Saved data entries:
(** * A shallow embedding of the TSDoc node fragments

    The development follows three TypeScript source files:
    - [nodes/DocMemberSymbol.ts]: [DocMemberSymbol], [ITextLocation], [TextRange];
    - [nodes/DocPlainText.ts]: [DocPlainText];
    - [nodes/DocParamCollection.ts]: [DocParamCollection].

    Conventions of the embedding.
    - A JavaScript [number] used as a buffer offset is an integer of [Z]
      (the source documents [index] as "an integer offset"); comparisons and
      subtraction are the ones of [Z].
    - A JavaScript string is a [string], a sequence of character codes; its
      [length] is the number of codes.
    - [throw new Error(msg)] is the [Throw msg] result.
    - A field of type [T | undefined] is an [option T].
    - A [Map<string, V>] is a [gmap string V]. *)

From Stdlib Require Import ZArith Lia Ascii.
From Stdlib Require DecimalString DecimalZ DecimalPos.
From stdpp Require Import gmap strings list.

Local Open Scope Z_scope.

(** ** Results of fallible calls *)

Inductive result (A : Type) : Type :=
| Ok (value : A)
| Throw (message : string).

Arguments Ok {A} value.
Arguments Throw {A} message.

Definition throws {A : Type} (r : result A) : Prop :=
  match r with
  | Ok _ => False
  | Throw _ => True
  end.

(** ** The string primitives of the host language that the source calls *)

Module JsString.

Definition LF : ascii := "010"%char.
Definition CR : ascii := "013"%char.
Definition TAB : ascii := "009"%char.

(** [s.length] *)
Definition length (s : string) : Z := Z.of_nat (String.length s).

(** [s[i]]: [undefined] outside of the string. *)
Definition at_ (s : string) (i : Z) : option ascii :=
  if i <? 0 then None else String.get (Z.to_nat i) s.

(** [c === k] for [c] read by [s[i]] and [k] a one-character literal. *)
Definition is_char (c : option ascii) (k : ascii) : bool :=
  match c with
  | Some a => bool_decide (a = k)
  | None => false
  end.

(** [s.substring(start, end)]: both arguments are clamped to
    [0 .. s.length] and swapped when [start > end]. *)
Definition clamp (s : string) (i : Z) : Z := Z.min (Z.max i 0) (length s).

Definition substring (s : string) (start end_ : Z) : string :=
  let a := clamp s start in
  let b := clamp s end_ in
  let from := Z.min a b in
  let to := Z.max a b in
  String.substring (Z.to_nat from) (Z.to_nat (to - from)) s.

(** [s.substring(start)] *)
Definition substring_from (s : string) (start : Z) : string :=
  substring s start (length s).

(** [/[\n]/.test(s)]: some character of [s] is a line feed. *)
Fixpoint test_newline (s : string) : bool :=
  match s with
  | EmptyString => false
  | String c rest => bool_decide (c = LF) || test_newline rest
  end.

End JsString.

(** ** [ITextLocation] *)

Record ITextLocation : Type := { line : Z; column : Z }.

(** ** [TextRange] *)

Module TextRange.

Record t : Type := mk { buffer : string; pos : Z; end_ : Z }.

Definition _validateBounds (this : t) : result unit :=
  if pos this <? 0 then
    Throw "TextRange.pos cannot be negative"
  else if end_ this <? 0 then
    Throw "TextRange.end cannot be negative"
  else if end_ this <? pos this then
    Throw "TextRange.end cannot be smaller than TextRange.pos"
  else if pos this >? JsString.length (buffer this) then
    Throw "TextRange.pos cannot exceed the associated text buffer length"
  else if end_ this >? JsString.length (buffer this) then
    Throw "TextRange.end cannot exceed the associated text buffer length"
  else Ok tt.
(** The [required] validators of the schemas, as [save()] runs them on the
    whole document: a required string is not empty (the ObjectIds, the
    numbers and the [step] of an instruction are present by their type). *)
Definition required (s : string) : bool := negb (String.eqb s "").

Definition validate_ingredient (i : Ingredient) : bool :=
  (required (ing_name i) && required (ing_quantity i))%bool.

Definition validate_instruction (i : Instruction) : bool :=
  required (ins_text i).

Definition Recipe_validate (r : Recipe.t) : bool :=
  (required (Recipe.title r)
   && required (Recipe.description r)
   && forallb validate_ingredient (Recipe.ingredients r)
   && forallb validate_instruction (Recipe.instructions r))%bool.

Arguments Recipe_validate : simpl never.

Definition Comment_validate (c : Comment.t) : bool := required (Comment.text c).

Definition Folder_validate (f : Folder.t) : bool := required (Folder.name f).

(** [newComment.save()], [newFolder.save()]: validation, then the insert. *)
Definition Comment_insert (k : ObjectId) (c : Comment.t) : M unit :=
  fun db =>
    if Comment_validate c
    then match comments db !! k with
         | Some _ => (Throw DuplicateKey, db)
         | None =>
             (Val tt, with_comments (<[k:=c]> (comments db)) (InsertOne comments_c k) db)
         end
    else (Throw ValidationError, db).

Definition Folder_insert (k : ObjectId) (f : Folder.t) : M unit :=
  fun db =>
    if Folder_validate f
    then match folders db !! k with
         | Some _ => (Throw DuplicateKey, db)
         | None =>
             (Val tt, with_folders (<[k:=f]> (folders db)) (InsertOne folders_c k) db)
         end
    else (Throw ValidationError, db).

(** [doc.save()] of a document that was loaded and then assigned to. *)
Definition Recipe_save (k : ObjectId) (r : Recipe.t) : M unit :=
  fun db =>
    if Recipe_validate r
    then (Val tt, with_recipes (<[k:=r]> (recipes db)) (UpdateOne recipes_c k) db)
    else (Throw ValidationError, db).

Definition Comment_save (k : ObjectId) (c : Comment.t) : M unit :=
  fun db =>
    if Comment_validate c
    then (Val tt, with_comments (<[k:=c]> (comments db)) (UpdateOne comments_c k) db)
    else (Throw ValidationError, db).

Definition Folder_save (k : ObjectId) (f : Folder.t) : M unit :=
  fun db =>
    if Folder_validate f
    then (Val tt, with_folders (<[k:=f]> (folders db)) (UpdateOne folders_c k) db)
    else (Throw ValidationError, db).
(** X9: the bind and the success of the connection may come in either
    order: the process ends up listening and connected all the same, and
    with the same lines logged, up to their order. *)
Theorem bind_and_connect_commute (env : gmap string string)
  (tr : list event) :
  db (run (boot env) (tr ++ [Bound; DbResolved]))
  = db (run (boot env) (tr ++ [DbResolved; Bound]))
  /\ listening (run (boot env) (tr ++ [Bound; DbResolved]))
     = listening (run (boot env) (tr ++ [DbResolved; Bound]))
  /\ exited (run (boot env) (tr ++ [Bound; DbResolved]))
     = exited (run (boot env) (tr ++ [DbResolved; Bound]))
  /\ Permutation (console (run (boot env) (tr ++ [Bound; DbResolved])))
       (console (run (boot env) (tr ++ [DbResolved; Bound]))).
Proof.
  rewrite !run_app. apply callbacks_commute.
Qed.

End Server.

(** ** The properties at sample inputs *)

Abbreviation sample_boot := (boot (node:=sample_node) sample_url sample_routes).
Abbreviation sample_start :=
  (start (node:=sample_node) sample_url sample_routes).
Abbreviation sample_react := (react (node:=sample_node)).
Abbreviation sample_run := (run (node:=sample_node)).
Abbreviation sample_dispatch := (dispatch (node:=sample_node)).
Abbreviation sample_after_failure :=
  (after_failure (node:=sample_node) sample_url sample_routes).
Abbreviation sample_after_connect :=
  (after_connect (node:=sample_node) sample_url sample_routes).
Abbreviation sample_after_bind :=
  (after_bind (node:=sample_node) sample_url sample_routes).

(** C1 at a sample input: a request from another origin is welcomed while
    the connection is pending, and again once it is established. *)
Lemma welcome_on_accepted_get_root_witness :
  (exists rs,
     snd (sample_react (sample_run (sample_start ∅) [Bound])
            (Incoming (get_root_from "http://a.example"))) = Some rs
     /\ res_status rs = 200
     /\ res_body rs = welcome_text
     /\ res_headers rs !! "content-type"
        = Some "application/json; charset=utf-8"
     /\ forall d,
         sample_dispatch (stack (sample_run (sample_start ∅) [Bound])) d
           (get_root_from "http://a.example") fresh_response = rs)
  /\ (exists rs,
        snd (sample_react (sample_run (sample_start ∅) [DbResolved; Bound])
               (Incoming (plain_request GET "/"))) = Some rs
        /\ res_status rs = 200
        /\ res_body rs = welcome_text
        /\ res_headers rs !! "content-type"
           = Some "application/json; charset=utf-8"
        /\ forall d,
            sample_dispatch
              (stack (sample_run (sample_start ∅) [DbResolved; Bound])) d
              (plain_request GET "/") fresh_response = rs).
Proof.
  split.
  - apply (welcome_on_accepted_get_root (node:=sample_node)
             sample_url sample_routes
             ∅ [Bound] (get_root_from "http://a.example"));
      reflexivity.
  - apply (welcome_on_accepted_get_root (node:=sample_node)
             sample_url sample_routes
             ∅ [DbResolved; Bound] (plain_request GET "/"));
      reflexivity.
Defined.

(** C1 as stated fails, in two ways.  A [GET /] whose body claims to be JSON
    and is not is refused by the body parser with 400 before it reaches the
    route, with the connection pending or established, and whatever the
    parser underneath would have made of the text.  And a [GET /] that asks
    with [If-None-Match: *] whether anything has changed goes through the
    parsers and is answered 304 with an empty body. *)
Lemma get_root_malformed_is_refused :
  listening (sample_run (sample_start ∅) [Bound]) = true
  /\ exited (sample_run (sample_start ∅) [Bound]) = None
  /\ req_method get_root_malformed = GET
  /\ req_path get_root_malformed = "/"
  /\ option_map res_status
       (snd (sample_react (sample_run (sample_start ∅) [Bound])
               (Incoming get_root_malformed))) = Some 400
  /\ option_map res_status
       (snd (react (node:=lenient_node)
               (sample_run (sample_start ∅) [Bound; DbResolved])
               (Incoming get_root_malformed))) = Some 400
  /\ req_method get_root_if_none_match = GET
  /\ req_path get_root_if_none_match = "/"
  /\ parsers_accept (node:=sample_node) get_root_if_none_match = true
  /\ option_map (fun rs => (res_status rs, res_body rs))
       (snd (sample_react (sample_run (sample_start ∅) [Bound])
               (Incoming get_root_if_none_match))) = Some (304, "").
Proof. repeat split. Qed.
(** X17. On a visible page without a panel whose conversation has queries
    (at least two on Perplexity), with no timer pending and the cooldown
    over by then, one periodic check arms the debounce timer, and 300 time
    units later the page has exactly one panel, appended to the page, with
    one row per query.  The check records the query count on Gemini,
    Perplexity and Claude, but not on ChatGPT. *)
Theorem periodic_check_builds_panel (st : Monitor.site) (m : Monitor.counters) (s : UI.state)
    (T : Z) :
  Monitor.tocExists s = false ->
  (Monitor.threshold st < Monitor.queryCount st s)%nat ->
  UI.timers s = [] ->
  1000 <= UI.now s + 300 - UI.lastCreateTime s ->
  UI.now s + 300 <= T ->
  let checked := Monitor.periodicCheck st false m s in
  let s2 := UI.advanceTo (Monitor.config st) T checked.2 in
  UI.armed checked.2 (UI.now s) /\
  Monitor.lastQueryCount checked.1
    = match st with
      | Monitor.ChatGPT => Monitor.lastQueryCount m
      | _ => Monitor.queryCount st s
      end /\
  UI.executions s2 = S (UI.executions s) /\
  exists host toc,
    UI.document s2 = host ++ [toc] /\
    UI.panels host = [] /\
    length (UI.panels (UI.document s2)) = 1%nat /\
    length (UI.panelRows toc) = Monitor.queryCount st s.
Proof.
  intros Htoc Hn Ht Hcool HT checked s2.
  destruct (check_without_panel st m s Htoc Hn) as [Hreq Hcount]. fold checked in Hreq, Hcount.
  pose proof (onUpdate_frame s) as (Hd1 & Hc1 & Hl1 & Hn1 & Hs1).
  pose proof (onUpdate_frame (Monitor.onUpdate s)) as (Hd2 & Hc2 & Hl2 & Hn2 & Hs2).
  assert (Ha1 : UI.armed (Monitor.onUpdate s) (UI.now s)) by (apply onUpdate_armed; by left).
  assert (Hs : UI.armed checked.2 (UI.now s) /\ UI.document checked.2 = UI.document s /\
               UI.console checked.2 = UI.console s /\
               UI.lastCreateTime checked.2 = UI.lastCreateTime s /\
               UI.localStorage checked.2 = UI.localStorage s).
  { destruct Hreq as [->| ->]; [by repeat split|].
    split; [|repeat split; congruence].
    rewrite <- Hn1. apply onUpdate_armed. right. by rewrite Hn1. }
  destruct Hs as (Ha & Hd & Hc & Hl & Hls).
  split; [exact Ha|]. split; [exact Hcount|].
  destruct (armed_fires (Monitor.config st) checked.2 (UI.now s) T Ha HT) as (_ & _ & He & _).
  split.
  { fold s2 in He. rewrite He, Hl.
    replace (UI.now s + 300 - UI.lastCreateTime s <? 1000) with false
      by (symmetry; apply Z.ltb_ge; lia).
    unfold UI.executions. rewrite Hc. lia. }
  pose proof (armed_fires_document (Monitor.config st) checked.2 (UI.now s) T Ha HT) as Hdoc.
  rewrite Hl in Hdoc. specialize (Hdoc Hcool). fold s2 in Hdoc. cbv zeta in Hdoc.
  rewrite Hd, Hls, (tocExists_false_remove s Htoc) in Hdoc.
  unfold Monitor.queryCount in *.
  destruct (getQueries (Monitor.config st) (UI.document s)) as [|q qs] eqn:E;
    [cbn in Hn; lia|].
  assert (H0 : DOM.countId CONSTANTS.TOC_CONTAINER (UI.document s) = 0%nat).
  { rewrite <- length_panels. apply tocExists_false in Htoc. by rewrite Htoc. }
  assert (H2 : DOM.countId CONSTANTS.TOC_CONTAINER
                 (UI.populateTOCList (map ItemQuery (q :: qs)) (UI.document s)).2 = 0%nat).
  { pose proof (populateFrom_count (map ItemQuery (q :: qs)) 0 (UI.document s)) as Hle.
    unfold UI.populateTOCList. lia. }
  eexists _, _. split; [exact Hdoc|]. split; [by apply panels_nil|].
  split; [rewrite Hdoc, length_panels, countId_app, H2, panel_count; reflexivity|].
  rewrite panel_rows. unfold UI.populateTOCList. by rewrite populateFrom_length, length_map.
Qed.
(** X10. A response with status success is always built the same way: the
    statement it shows is the provider's first reply, trimmed; that
    statement passed the guard and the policy filter and was run by the
    store; and the answer is the provider's second reply, trimmed, to a
    prompt written from the rows that the row filter left for the caller. *)
Theorem ai_query_success w data :
  status (snd (ai_query w data)) = "success" ->
  exists cl tables text rows answer,
    let sql := strip text in
    let results :=
      post_filter_results_for_role rows (role data) (username data) in
    client w = Some cl
    /\ db_tables w = Rows tables
    /\ generate_content cl
         (sql_generation_prompt data (schema_info_of tables)) Temp_0_0
       = Reply (Some text)
    /\ ai_sql_guard sql = NotBlocked
    /\ is_sql_safe_for_role sql (role data) (username data) = None
    /\ db_execute w sql = Rows rows
    /\ generate_content cl
         (answer_synthesis_prompt data sql
            (join nl (List.map (str_row w) results))) Temp_0_2
       = Reply (Some answer)
    /\ snd (ai_query w data)
       = {| status := "success"; response := strip answer;
            sql_query := sql |}.
Proof.
  endpoint_paths.
  all: try discriminate.
  all: intros _; cbv zeta.
  all: try match goal with
       | E : is_sql_safe_for_role _ _ _ = Some ?m,
         E' : String.eqb ?m "" = true |- _ =>
           apply String.eqb_eq in E'; subst m;
           destruct (is_sql_safe_nonempty _ _ _ E)
       end.
  all: eexists _, _, _, _, _; repeat split; eassumption.
Qed.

▶ EXERCISE BRIEF
Only one stretch of the entries above is wanted: the lines from the one containing "1000 <= UI.now" through the one containing "destruct Hs as (Ha & Hd & Hc & Hl & Hls).". Please reproduce it exactly.

▶ TASK SOLUTION
  1000 <= UI.now s + 300 - UI.lastCreateTime s ->
  UI.now s + 300 <= T ->
  let checked := Monitor.periodicCheck st false m s in
  let s2 := UI.advanceTo (Monitor.config st) T checked.2 in
  UI.armed checked.2 (UI.now s) /\
  Monitor.lastQueryCount checked.1
    = match st with
      | Monitor.ChatGPT => Monitor.lastQueryCount m
      | _ => Monitor.queryCount st s
      end /\
  UI.executions s2 = S (UI.executions s) /\
  exists host toc,
    UI.document s2 = host ++ [toc] /\
    UI.panels host = [] /\
    length (UI.panels (UI.document s2)) = 1%nat /\
    length (UI.panelRows toc) = Monitor.queryCount st s.
Proof.
  intros Htoc Hn Ht Hcool HT checked s2.
  destruct (check_without_panel st m s Htoc Hn) as [Hreq Hcount]. fold checked in Hreq, Hcount.
  pose proof (onUpdate_frame s) as (Hd1 & Hc1 & Hl1 & Hn1 & Hs1).
  pose proof (onUpdate_frame (Monitor.onUpdate s)) as (Hd2 & Hc2 & Hl2 & Hn2 & Hs2).
  assert (Ha1 : UI.armed (Monitor.onUpdate s) (UI.now s)) by (apply onUpdate_armed; by left).
  assert (Hs : UI.armed checked.2 (UI.now s) /\ UI.document checked.2 = UI.document s /\
               UI.console checked.2 = UI.console s /\
               UI.lastCreateTime checked.2 = UI.lastCreateTime s /\
               UI.localStorage checked.2 = UI.localStorage s).
  { destruct Hreq as [->| ->]; [by repeat split|].
    split; [|repeat split; congruence].
    rewrite <- Hn1. apply onUpdate_armed. right. by rewrite Hn1. }
  destruct Hs as (Ha & Hd & Hc & Hl & Hls).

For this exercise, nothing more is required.